Катерина кивнула головой и прошептала едва слышно:
— Это конечно.
— Вот. А утешения в таком горе нет и быть не может. Горе умоет только с матерью… И ни к чему от такого горя ее отводить. Это все равно, что пропасть кисеей затягивать. Нет, себя не обманешь.
— Да, — почти беззвучно отозвалась Катерина и даже вздрогнула: что это она — уже и соглашается?
— Мое утешение и мое счастье в труде.
Эта фраза, произнесенная секретарем парткома, была такой привычной, такой примелькавшейся, что Катерина тотчас же пришла в себя: ну вот, началась эта самая агитация и как ее еще там — пропаганда, что ли?

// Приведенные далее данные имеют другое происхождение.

Definition states_11 (relaxed : bool) (cs c : Z) : option jump :=
  let w := widec relaxed c in
  match cs with
  | 47 => Some (
      if c =? 6 then St 48 else if c =? 58 then St 167 else if c =? 118 then St 169 else
      if c <? 65 then (if (48 <=? c) && (c <=? 57) then St 91 else St 0) else
      if 70 <? c then (if (97 <=? c) && (c <=? 102) then St 91 else St 0) else St 91)
  | 48 => Some (
      if c <? 65 then (if (48 <=? c) && (c <=? 57) then St 49 else St 0) else
      if 70 <? c then (if (97 <=? c) && (c <=? 102) then St 49 else St 0) else St 49)
  | 49 => Some (
      if c =? 58 then St 53 else if c <? 65 then (if (48 <=? c) && (c <=? 57) then St 50 else
      St 0) else if 70 <? c then (if (97 <=? c) && (c <=? 102) then St 50 else St 0) else
      St 50)
  | 50 => Some (
      if c =? 58 then St 53 else if c <? 65 then (if (48 <=? c) && (c <=? 57) then St 51 else
      St 0) else if 70 <? c then (if (97 <=? c) && (c <=? 102) then St 51 else St 0) else
      St 51)
  | 51 => Some (
      if c =? 58 then St 53 else if c <? 65 then (if (48 <=? c) && (c <=? 57) then St 52 else
      St 0) else if 70 <? c then (if (97 <=? c) && (c <=? 102) then St 52 else St 0) else
      St 52)
  | 52 => Some (
      if c =? 58 then St 53 else St 0)
  | 53 => Some (
      if c =? 49 then St 84 else if c =? 50 then St 87 else
      if c <? 65 then (if (48 <=? c) && (c <=? 57) then St 54 else St 0) else
      if 70 <? c then (if (97 <=? c) && (c <=? 102) then St 90 else St 0) else St 90)
  | 54 => Some (
      if c =? 46 then St 55 else if c =? 58 then St 80 else
      if c <? 65 then (if (48 <=? c) && (c <=? 57) then St 77 else St 0) else
      if 70 <? c then (if (97 <=? c) && (c <=? 102) then St 77 else St 0) else St 77)
  | 55 => Some (
      if c =? 49 then St 72 else if c =? 50 then St 74 else
      if (48 <=? c) && (c <=? 57) then St 56 else St 0)
  | 56 => Some (
      if c =? 46 then St 57 else St 0)
  | 57 => Some (
      if c =? 49 then St 67 else if c =? 50 then St 69 else
      if (48 <=? c) && (c <=? 57) then St 58 else St 0)
  | 58 => Some (
      if c =? 46 then St 59 else St 0)
  | _ => None
  end.

Definition states_12 (relaxed : bool) (cs c : Z) : option jump :=
  let w := widec relaxed c in
  match cs with
  | 59 => Some (
      if c =? 49 then St 62 else if c =? 50 then St 64 else
      if (48 <=? c) && (c <=? 57) then St 60 else St 0)
  | 60 => Some (
      if c =? 93 then St 61 else St 0)
  | 61 => Some (
      if c =? 32 then Tr 37 else if c =? 35 then Tr 39 else if c =? 47 then St 26 else
      if c =? 58 then St 46 else if c =? 63 then Tr 42 else St 0)
  | 62 => Some (
      if c =? 93 then St 61 else if (48 <=? c) && (c <=? 57) then St 63 else St 0)
  | 63 => Some (
      if c =? 93 then St 61 else if (48 <=? c) && (c <=? 57) then St 60 else St 0)
  | 64 => Some (
      if c =? 48 then St 65 else if c =? 53 then St 66 else if c =? 93 then St 61 else St 0)
  | 65 => Some (
      if (48 <=? c) && (c <=? 57) then St 60 else St 0)
  | 66 => Some (
      if c =? 48 then St 60 else St 0)
  | 67 => Some (
      if c =? 46 then St 59 else if (48 <=? c) && (c <=? 57) then St 68 else St 0)
  | 68 => Some (
      if c =? 46 then St 59 else if (48 <=? c) && (c <=? 57) then St 58 else St 0)
  | 69 => Some (
      if c =? 46 then St 59 else if c =? 48 then St 70 else if c =? 53 then St 71 else St 0)
  | 70 => Some (
      if (48 <=? c) && (c <=? 57) then St 58 else St 0)
  | 71 => Some (
      if c =? 48 then St 58 else St 0)
  | 72 => Some (
      if c =? 46 then St 57 else if (48 <=? c) && (c <=? 57) then St 73 else St 0)
  | 73 => Some (
      if c =? 46 then St 57 else if (48 <=? c) && (c <=? 57) then St 56 else St 0)
  | 74 => Some (
      if c =? 46 then St 57 else if c =? 48 then St 75 else if c =? 53 then St 76 else St 0)
  | 75 => Some (
      if (48 <=? c) && (c <=? 57) then St 56 else St 0)
  | _ => None
  end.

Definition states_13 (relaxed : bool) (cs c : Z) : option jump :=
  let w := widec relaxed c in
  match cs with
  | 76 => Some (
      if c =? 48 then St 56 else St 0)
  | 77 => Some (
      if c =? 58 then St 80 else if c <? 65 then (if (48 <=? c) && (c <=? 57) then St 78 else
      St 0) else if 70 <? c then (if (97 <=? c) && (c <=? 102) then St 78 else St 0) else
      St 78)
  | 78 => Some (
      if c =? 58 then St 80 else if c <? 65 then (if (48 <=? c) && (c <=? 57) then St 79 else
      St 0) else if 70 <? c then (if (97 <=? c) && (c <=? 102) then St 79 else St 0) else
      St 79)
  | 79 => Some (
      if c =? 58 then St 80 else St 0)
  | 80 => Some (
      if c <? 65 then (if (48 <=? c) && (c <=? 57) then St 81 else St 0) else
      if 70 <? c then (if (97 <=? c) && (c <=? 102) then St 81 else St 0) else St 81)
  | 81 => Some (
      if c =? 93 then St 61 else if c <? 65 then (if (48 <=? c) && (c <=? 57) then St 82 else
      St 0) else if 70 <? c then (if (97 <=? c) && (c <=? 102) then St 82 else St 0) else
      St 82)
  | 82 => Some (
      if c =? 93 then St 61 else if c <? 65 then (if (48 <=? c) && (c <=? 57) then St 83 else
      St 0) else if 70 <? c then (if (97 <=? c) && (c <=? 102) then St 83 else St 0) else
      St 83)
  | 83 => Some (
      if c =? 93 then St 61 else if c <? 65 then (if (48 <=? c) && (c <=? 57) then St 60 else
      St 0) else if 70 <? c then (if (97 <=? c) && (c <=? 102) then St 60 else St 0) else
      St 60)
  | 84 => Some (
      if c =? 46 then St 55 else if c =? 58 then St 80 else
      if c <? 65 then (if (48 <=? c) && (c <=? 57) then St 85 else St 0) else
      if 70 <? c then (if (97 <=? c) && (c <=? 102) then St 77 else St 0) else St 77)
  | 85 => Some (
      if c =? 46 then St 55 else if c =? 58 then St 80 else
      if c <? 65 then (if (48 <=? c) && (c <=? 57) then St 86 else St 0) else
      if 70 <? c then (if (97 <=? c) && (c <=? 102) then St 78 else St 0) else St 78)
  | 86 => Some (
      if c =? 46 then St 55 else if c =? 58 then St 80 else
      if c <? 65 then (if (48 <=? c) && (c <=? 57) then St 79 else St 0) else
      if 70 <? c then (if (97 <=? c) && (c <=? 102) then St 79 else St 0) else St 79)
  | _ => None
  end.

Definition states_14 (relaxed : bool) (cs c : Z) : option jump :=
  let w := widec relaxed c in
  match cs with
  | 87 => Some (
      if c =? 46 then St 55 else if c =? 48 then St 88 else if c =? 53 then St 89 else
      if c =? 58 then St 80 else if c <? 65 then (if (49 <=? c) && (c <=? 57) then St 77 else
      St 0) else if 70 <? c then (if (97 <=? c) && (c <=? 102) then St 77 else St 0) else
      St 77)
  | 88 => Some (
      if c =? 58 then St 80 else if c <? 65 then (if (48 <=? c) && (c <=? 57) then St 86 else
      St 0) else if 70 <? c then (if (97 <=? c) && (c <=? 102) then St 78 else St 0) else
      St 78)
  | 89 => Some (
      if c =? 48 then St 86 else if c =? 58 then St 80 else
      if c <? 65 then (if (49 <=? c) && (c <=? 57) then St 78 else St 0) else
      if 70 <? c then (if (97 <=? c) && (c <=? 102) then St 78 else St 0) else St 78)
  | 90 => Some (
      if c =? 58 then St 80 else if c <? 65 then (if (48 <=? c) && (c <=? 57) then St 77 else
      St 0) else if 70 <? c then (if (97 <=? c) && (c <=? 102) then St 77 else St 0) else
      St 77)
  | 91 => Some (
      if c =? 58 then St 95 else if c <? 65 then (if (48 <=? c) && (c <=? 57) then St 92 else
      St 0) else if 70 <? c then (if (97 <=? c) && (c <=? 102) then St 92 else St 0) else
      St 92)
  | 92 => Some (
      if c =? 58 then St 95 else if c <? 65 then (if (48 <=? c) && (c <=? 57) then St 93 else
      St 0) else if 70 <? c then (if (97 <=? c) && (c <=? 102) then St 93 else St 0) else
      St 93)
  | 93 => Some (
      if c =? 58 then St 95 else if c <? 65 then (if (48 <=? c) && (c <=? 57) then St 94 else
      St 0) else if 70 <? c then (if (97 <=? c) && (c <=? 102) then St 94 else St 0) else
      St 94)
  | 94 => Some (
      if c =? 58 then St 95 else St 0)
  | 95 => Some (
      if c =? 58 then St 166 else if c <? 65 then (if (48 <=? c) && (c <=? 57) then St 96 else
      St 0) else if 70 <? c then (if (97 <=? c) && (c <=? 102) then St 96 else St 0) else
      St 96)
  | 96 => Some (
      if c =? 58 then St 100 else if c <? 65 then (if (48 <=? c) && (c <=? 57) then St 97 else
      St 0) else if 70 <? c then (if (97 <=? c) && (c <=? 102) then St 97 else St 0) else
      St 97)
  | _ => None
  end.

Definition states_15 (relaxed : bool) (cs c : Z) : option jump :=
  let w := widec relaxed c in
  match cs with
  | 97 => Some (
      if c =? 58 then St 100 else if c <? 65 then (if (48 <=? c) && (c <=? 57) then St 98 else
      St 0) else if 70 <? c then (if (97 <=? c) && (c <=? 102) then St 98 else St 0) else
      St 98)
  | 98 => Some (
      if c =? 58 then St 100 else if c <? 65 then (if (48 <=? c) && (c <=? 57) then St 99 else
      St 0) else if 70 <? c then (if (97 <=? c) && (c <=? 102) then St 99 else St 0) else
      St 99)
  | 99 => Some (
      if c =? 58 then St 100 else St 0)
  | 100 => Some (
      if c =? 58 then St 165 else
      if c <? 65 then (if (48 <=? c) && (c <=? 57) then St 101 else St 0) else
      if 70 <? c then (if (97 <=? c) && (c <=? 102) then St 101 else St 0) else St 101)
  | 101 => Some (
      if c =? 58 then St 105 else
      if c <? 65 then (if (48 <=? c) && (c <=? 57) then St 102 else St 0) else
      if 70 <? c then (if (97 <=? c) && (c <=? 102) then St 102 else St 0) else St 102)
  | 102 => Some (
      if c =? 58 then St 105 else
      if c <? 65 then (if (48 <=? c) && (c <=? 57) then St 103 else St 0) else
      if 70 <? c then (if (97 <=? c) && (c <=? 102) then St 103 else St 0) else St 103)
  | 103 => Some (
      if c =? 58 then St 105 else
      if c <? 65 then (if (48 <=? c) && (c <=? 57) then St 104 else St 0) else
      if 70 <? c then (if (97 <=? c) && (c <=? 102) then St 104 else St 0) else St 104)
  | 104 => Some (
      if c =? 58 then St 105 else St 0)
  | 105 => Some (
      if c =? 58 then St 164 else
      if c <? 65 then (if (48 <=? c) && (c <=? 57) then St 106 else St 0) else
      if 70 <? c then (if (97 <=? c) && (c <=? 102) then St 106 else St 0) else St 106)
  | 106 => Some (
      if c =? 58 then St 110 else
      if c <? 65 then (if (48 <=? c) && (c <=? 57) then St 107 else St 0) else
      if 70 <? c then (if (97 <=? c) && (c <=? 102) then St 107 else St 0) else St 107)
  | 107 => Some (
      if c =? 58 then St 110 else
      if c <? 65 then (if (48 <=? c) && (c <=? 57) then St 108 else St 0) else
      if 70 <? c then (if (97 <=? c) && (c <=? 102) then St 108 else St 0) else St 108)
  | _ => None
  end.

Definition states_16 (relaxed : bool) (cs c : Z) : option jump :=
  let w := widec relaxed c in
  match cs with
  | 108 => Some (
      if c =? 58 then St 110 else
      if c <? 65 then (if (48 <=? c) && (c <=? 57) then St 109 else St 0) else
      if 70 <? c then (if (97 <=? c) && (c <=? 102) then St 109 else St 0) else St 109)
  | 109 => Some (
      if c =? 58 then St 110 else St 0)
  | 110 => Some (
      if c =? 58 then St 163 else
      if c <? 65 then (if (48 <=? c) && (c <=? 57) then St 111 else St 0) else
      if 70 <? c then (if (97 <=? c) && (c <=? 102) then St 111 else St 0) else St 111)
  | 111 => Some (
      if c =? 58 then St 115 else
      if c <? 65 then (if (48 <=? c) && (c <=? 57) then St 112 else St 0) else
      if 70 <? c then (if (97 <=? c) && (c <=? 102) then St 112 else St 0) else St 112)
  | 112 => Some (
      if c =? 58 then St 115 else
      if c <? 65 then (if (48 <=? c) && (c <=? 57) then St 113 else St 0) else
      if 70 <? c then (if (97 <=? c) && (c <=? 102) then St 113 else St 0) else St 113)
  | 113 => Some (
      if c =? 58 then St 115 else
      if c <? 65 then (if (48 <=? c) && (c <=? 57) then St 114 else St 0) else
      if 70 <? c then (if (97 <=? c) && (c <=? 102) then St 114 else St 0) else St 114)
  | 114 => Some (
      if c =? 58 then St 115 else St 0)
  | 115 => Some (
      if c =? 58 then St 151 else
      if c <? 65 then (if (48 <=? c) && (c <=? 57) then St 116 else St 0) else
      if 70 <? c then (if (97 <=? c) && (c <=? 102) then St 116 else St 0) else St 116)
  | 116 => Some (
      if c =? 58 then St 120 else
      if c <? 65 then (if (48 <=? c) && (c <=? 57) then St 117 else St 0) else
      if 70 <? c then (if (97 <=? c) && (c <=? 102) then St 117 else St 0) else St 117)
  | 117 => Some (
      if c =? 58 then St 120 else
      if c <? 65 then (if (48 <=? c) && (c <=? 57) then St 118 else St 0) else
      if 70 <? c then (if (97 <=? c) && (c <=? 102) then St 118 else St 0) else St 118)
  | 118 => Some (
      if c =? 58 then St 120 else
      if c <? 65 then (if (48 <=? c) && (c <=? 57) then St 119 else St 0) else
      if 70 <? c then (if (97 <=? c) && (c <=? 102) then St 119 else St 0) else St 119)
  | _ => None
  end.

Но Пахомов, чуть помолчав, с необыкновенной силой сказал:
— Труд для меня — не искупление грехов, не проклятие человеку от бога, не очищение перед господом. Я тружусь не для загробной жизни, а для живых людей, для «грешной» земли. И не боюсь перестараться, перейти стопроцентную норму, я жадный.

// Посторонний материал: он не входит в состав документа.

Lemma fold_setHeader_wf hs : ∀ d, map_wf (m_headers d) →
  map_wf (m_headers (fold_left (λ d x, setHeader x.1 x.2 d) hs d)).
Proof.
  induction hs as [|x hs IH]; intros d Hd; simpl; [done|]. apply IH. by apply map_assign_wf.
Qed.

Lemma fold_setHeader_find key hs : ∀ d, map_wf (m_headers d) →
  snd <$> map_find key (m_headers (fold_left (λ d x, setHeader x.1 x.2 d) hs d)) =
    last_value key (snd <$> map_find key (m_headers d)) hs.
Proof.
  induction hs as [|x hs IH]; intros d Hd; simpl; [done|].
  rewrite IH by (by apply map_assign_wf). f_equal. apply map_assign_find. done.
Qed.

(** The other members are untouched. *)
Lemma fold_setHeader_other hs : ∀ d,
  let d' := fold_left (λ d x, setHeader x.1 x.2 d) hs d in
  m_method d' = m_method d ∧ m_path d' = m_path d ∧ m_query d' = m_query d ∧
  m_fragment d' = m_fragment d ∧ m_version d' = m_version d ∧ m_body d' = m_body d.
Proof. induction hs as [|x hs IH]; intros d; [done|]. apply (IH (setHeader x.1 x.2 d)). Qed.

Lemma parsed_request_fields m path query frag v hs (key : bytes) :
  let r := parsed_request m path query frag v hs (new_HttpRequest 17 true) in
  m_method r = m ∧ m_path r = path ∧ m_query r = default [] query ∧ m_fragment r = default [] frag ∧
  m_version r = v ∧ m_body r = [] ∧ map_wf (m_headers r) ∧
  snd <$> map_find key (m_headers r) = last_value key None hs.
Proof.
  unfold parsed_request. set (d := setVersion v _). cbv zeta.
  assert (m_method d = m ∧ m_path d = path ∧ m_query d = default [] query ∧
    m_fragment d = default [] frag ∧ m_version d = v ∧ m_body d = [] ∧ m_headers d = []) as
    (H1&H2&H3&H4&H5&H6&H7) by (by destruct query, frag).
  destruct (fold_setHeader_other hs d) as (G1&G2&G3&G4&G5&G6).
  split_and!; try congruence.
  - apply fold_setHeader_wf. rewrite H7. constructor.
  - rewrite fold_setHeader_find by (rewrite H7; constructor). by rewrite H7.
Qed.

Lemma last_value_none key o hs :
  (∀ x, x ∈ hs → fold_key key ≠ fold_key x.1) → last_value key o hs = o.
Proof.
  revert o. induction hs as [|x hs IH]; intros o H; simpl; [done|].
  rewrite bool_decide_eq_false_2 by (apply H; set_solver). apply IH. set_solver.
Qed.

Она не могла понять, откуда набрался он слов, которые привыкла она слышать только в молитвенном доме, и никак не ожидала услышать здесь, в этой комнате, в парткоме! И она не находила слов в ответ — ни святых, евангельских, ни обыкновенных, мирских…
— Они «отвели» тебя от горя, то есть попросту заставили глаза на него закрыть. Небось еще сказали, что горе — это благой дар, что дано оно тебе свыше во искупление грехов.

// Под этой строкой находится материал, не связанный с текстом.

Definition on_response_http_field (mem : bytes) (field flen value vlen : Z) : M HttpResponseParser () :=
  if flen =? 0 then rp_setError 1002 else
  v ← mem_string mem value vlen;
  k ← mem_string mem field flen;
  on_rsp (rs_setHeader k v).
Definition on_response_reason (mem : bytes) (at_ length_ : Z) : M HttpResponseParser () :=
  s ← mem_string mem at_ length_; on_rsp (rs_setReason s).
(** [atoi] is [strtol] in base 10, as an [int]. *)
Definition on_response_status (mem : bytes) (at_ length_ : Z) : M HttpResponseParser () :=
  v ← strtol_at mem at_ 10; on_rsp (rs_setStatus (i32 v)).
Definition on_response_version (mem : bytes) (at_ length_ : Z) : M HttpResponseParser () :=
  let a := drop (Z.to_nat at_) mem in
  if strncmp_eq a (str "HTTP/1.1") length_ then on_rsp (rs_setVersion 17)
  else if strncmp_eq a (str "HTTP/1.0") length_ then on_rsp (rs_setVersion 16)
  else _ ← mem_string (S := HttpResponseParser) mem at_ length_; rp_setError 1001.
Definition on_response_chunk (mem : bytes) (at_ length_ : Z) : M HttpResponseParser () := mret tt.
Definition on_response_header_done (mem : bytes) (at_ length_ : Z) : M HttpResponseParser () := mret tt.
Definition on_response_last_chunk (mem : bytes) (at_ length_ : Z) : M HttpResponseParser () := mret tt.

(** ** The machine *)

(** An action of the grammar at position [p] of the buffer that ends at
    [pe]. *)
Definition run_action (mem : bytes) (pe p : Z) (a : action) : M HttpResponseParser () :=
  q ← gets rp_parser;
  match a with
  | mark | start_value => on_client (upd_mark p)
  | start_field => on_client (upd_field p (c_field_len q))
  | write_field => on_client (upd_field (c_field_start q) (LEN (c_field_start q) p))
  | write_content_len => v ← strtol_at mem (c_mark q) 10; on_client (upd_content_len (i32 v))
  | write_connection_close => on_client (upd_close 1)
  | write_value =>
      on_response_http_field mem (c_field_start q) (c_field_len q) (c_mark q) (LEN (c_mark q) p)
  | reason_phrase => on_response_reason mem (c_mark q) (LEN (c_mark q) p)
  | status_code =>
      v ← strtol_at mem (c_mark q) 10;
      on_client (upd_status (i32 v));;
      on_response_status mem (c_mark q) (LEN (c_mark q) p)
  | http_version => on_response_version mem (c_mark q) (LEN (c_mark q) p)
  | chunk_size =>
      v ← strtol_at mem (c_mark q) 16;
      on_client (upd_content_len (i32 v));;
      on_client (upd_chunked 1 (if i32 v <=? 0 then 1 else 0));;
      if i32 v <=? 0 then on_response_last_chunk mem (c_mark q) (LEN (c_mark q) p)
      else on_response_chunk mem (c_mark q) (LEN (c_mark q) p)
  | trans_chunked => on_client (upd_chunked 1 (c_chunks_done q))
  | done =>
      on_client (upd_body_start (p + 1));; on_response_header_done mem (p + 1) (pe - p - 1)
  end.

Fixpoint run_actions (mem : bytes) (pe p : Z) (l : list action) : M HttpResponseParser () :=
  match l with
  | [] => mret tt
  | a :: l => run_action mem pe p a;; run_actions mem pe p l
  end.

Definition is_done (l : list action) : bool :=
  existsb (λ a, match a with done => true | _ => false end) l.

(** The machine from state [cs] at position [p], [l] being the characters from
    there to [pe]: the state and position it stops at.  The action [done] leaves
    the machine after its character. *)
Fixpoint machine (mem : bytes) (pe : Z) (l : bytes) (cs p : Z) : M HttpResponseParser (Z * Z) :=
  match l with
  | [] => mret (cs, p)
  | c :: l =>
      match case_of cs (i8 (code c)) with
      | None => mret (cs, p)
      | Some j =>
          let '(acts, n) := target j in
          if n =? 0 then mret (0, p) else
          run_actions mem pe p acts;;
          if is_done acts then mret (n, p + 1) else machine mem pe l n (p + 1)
      end
  end.

Definition httpclient_parser_has_error (p : httpclient_parser) : bool :=
  c_cs p =? httpclient_parser_error.
Definition httpclient_parser_is_finished (p : httpclient_parser) : bool :=
  c_cs p =? httpclient_parser_first_final.
Definition httpclient_parser_finish (p : httpclient_parser) : Z :=
  if httpclient_parser_has_error p then -1 else if httpclient_parser_is_finished p then 1 else 0.

(** [httpclient_parser_execute(parser, buffer, len, 0)], an [int]. *)
Definition httpclient_parser_execute (mem : bytes) (len : Z) : M HttpResponseParser Z :=
  q ← gets rp_parser;
  match mem !! Z.to_nat len with
  | None => crash OutOfBounds
  | Some e =>
      massert (is_chr 0 e);;
      massert (len =? i32 len);;
      r ← machine mem len (take (Z.to_nat len) mem) (c_cs q) 0;
      on_client (λ q, upd_progress r.1 (u64 (c_nread q + r.2)) q);;
      massert (r.2 <=? len);;
      q ← gets rp_parser;
      massert (c_nread q <=? len);;
      massert (c_body_start q <=? len);;
      mret (i32 (c_nread q))
  end.

(** [HttpResponseParser::execute(data, len, chunck)]: the number of bytes and
    the memory after the [memmove]. *)
Definition execute (mem : bytes) (len : Z) (chunck : bool) : M HttpResponseParser (Z * bytes) :=
  (if chunck then on_client httpclient_parser_init else mret tt);;
  offset ← httpclient_parser_execute mem len;
  let offset := u64 offset in
  let rest := slice (Z.to_nat offset) (Z.to_nat (len - offset)) mem in
  mret (offset, splice 0 rest mem).

Definition isFinished (s : HttpResponseParser) : Z := httpclient_parser_finish (rp_parser s).
Definition hasError (s : HttpResponseParser) : bool :=
  negb (rp_error s =? 0) || httpclient_parser_has_error (rp_parser s).
Definition getContentLength (lexical_cast : bytes → option Z) (s : HttpResponseParser) : Z :=
  getAs lexical_cast (rs_headers (rp_data s)) (str "content-length") 0.

(** ** Examples *)

Definition zero_client : httpclient_parser := mkClient 0 0 0 0 0 0 0 0 0 0 0.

Она едва не закричала, но удержалась и только губы закусила.
— А ты не трясись, Степановна, ругай меня, если что неверно сказал. Ругай сколько угодно, а только уж позволь договорить до конца. Я тебе самого главного не сказал. Они так или иначе тебе помогли с горем совладать, отодвинуть горе от себя…
И тут Лаврова, не глядя на секретаря, выдавила сквозь зубы:
— Нет.
И он понял: не умеет лгать эта женщина. И мягко сказал:
— Вот видишь. А главное у тебя отняли: радость труда отняли. Старанье твое холодное. Тебе, наверное, и в голову не придет с гордостью, с любовью взглянуть на самолет, что в небе летит. Он летит, а заклепки на нем твои, надежные. Ну да где тебе в небо смотреть, ходишь ведь ты с опущенной головою… Нет, извини, Катерина Степановна, не верю я, не хочу верить, что ты овца в стаде, тварь земная, тень у ног Христа, и как еще там у вас говорят… Силищи в тебе вон сколько, ты наш, рабочий человек, а не постница, не кликуша. Не верю. Теперь все сказал.
Они помолчали, и он, видя, что Лаврова не поднимает головы, деловым тоном добавил:
— В Кремль пойдешь, когда вызовут следующую очередь награжденных. Пойдешь и получишь свой орден. Ты его честно заслужила. И ни чей-то чужой, а свой собственный получишь. А разговор этот пусть останется между нами. Ответа не жду сейчас. Подумаешь — придешь.
Катерина слабо шевельнула плечами.
— А не придешь — не обижусь, — спокойно заключил Пахомов. — Поймешь в свое время, что сказал тебе чистую правду и обидеть тебя не хотел. Наоборот.
Он встал, подал ей руку. Она неопределенно сказала:
— Нет, чего же… — и, сгорбившись, пошла к двери.